*YOUR ASSIGNMENT:*
Scan the data, and whenever a line contains "programs", copy it.

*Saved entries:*

++++++++++

(* ===== verification/Tests.v ===== *)
(** * Test programs: forktest.c, stressfs.c, the ticket programs and usertests.c

    The programs that exercise the kernel, as interactions with an environment like
    the utilities of Coreutils.v.  Loops that only pass time are left out.  The
    array [buf] of usertests.c is a list of bytes that a test takes and gives back.
    Of usertests.c the tests that look at addresses are left out: mem, sbrktest,
    validatetest, uio and argptest, and main(), which calls them. *)

From S2P Require Import Prelude CString User Coreutils.
Open Scope kernel_scope.

(** [for(i = 0; i < n; i++) body] from [i] on, without and with [break]. *)
Fixpoint for_ (body : Z → M ust unit) (i : Z) (n : nat) : M ust unit :=
  match n with O => mret tt | S n => body i;; for_ body (i + 1) n end.
Fixpoint for_while (body : Z → M ust bool) (i : Z) (n : nat) : M ust Z :=
  match n with O => mret i | S n => go ← body i; if go : bool then for_while body (i + 1) n else mret i end.

Definition fork : M ust Z := syscall CFork.
Definition wait : M ust Z := syscall CWait.
Definition sleep (n : Z) : M ust unit := syscall (CSleep n);; mret tt.
Definition kill (pid : Z) : M ust unit := syscall (CKill pid);; mret tt.
Definition open (path : list Z) (mode : Z) : M ust Z := syscall (COpen path mode).
Definition close (fd : Z) : M ust unit := syscall (CClose fd);; mret tt.
Definition unlink (path : list Z) : M ust Z := syscall (CUnlink path).
Definition link (old new : list Z) : M ust Z := syscall (CLink old new).
Definition mkdir (path : list Z) : M ust Z := syscall (CMkdir path).
Definition chdir (path : list Z) : M ust Z := syscall (CChdir path).
Definition say (m : string) : M ust unit := printf 1 (msg m) [].

(** Printing a message and leaving; [check bad m] does so when [bad]. *)
Definition die {A} (m : string) : M ust A := say m;; exit.
Definition check (bad : bool) (m : string) : M ust unit := if bad then die m else mret tt.

(** ** forktest.c: its printf() writes the string as it is *)
Module Forktest.

Definition N : nat := 1000.
Definition printf (fd : Z) (s : list Z) : M ust unit := write fd s;; mret tt.

Definition fork_body (_ : Z) : M ust bool :=
  pid ← fork;
  if pid <? 0 then mret false else
  if pid =? 0 then exit else mret true.

Fixpoint wait_loop (n : nat) : M ust unit :=
  match n with
  | O => mret tt
  | S n => r ← wait; if r <? 0 then printf 1 (msg "wait stopped early");; exit else wait_loop n
  end.

Definition forktest : M ust unit :=
  printf 1 (msg "fork test");;
  n ← for_while fork_body 0 N;
  if n =? Z.of_nat N then printf 1 (msg "fork claimed to work N times!");; exit else
  wait_loop (Z.to_nat n);;
  r ← wait;
  if negb (r =? -1) then printf 1 (msg "wait got too many");; exit else
  printf 1 (msg "fork test OK").

Definition main : M ust unit := forktest;; exit.
End Forktest.

(** ** stressfs.c *)
Module Stressfs.

Definition main : M ust unit :=
  say "stressfs starting";;
  let data := replicate 512 97 in
  i ← for_while (λ _, pid ← fork; mret (negb (0 <? pid))) 0 4;
  printf 1 (msg "write %d") [AInt i];;
  let path := chars "stressfs" ++ [48 + i] in
  fd ← open path (Z.lor O_CREATE O_RDWR);
  for_ (λ _, write fd data;; mret tt) 0 20;;
  close fd;;
  say "read";;
  fd ← open path O_RDONLY;
  for_ (λ _, read fd 512;; mret tt) 0 20;;
  close fd;;
  wait;;
  exit.
End Stressfs.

++++++++++

*ANSWER BELOW:*
(** * Test programs: forktest.c, stressfs.c, the ticket programs and usertests.c
    The programs that exercise the kernel, as interactions with an environment like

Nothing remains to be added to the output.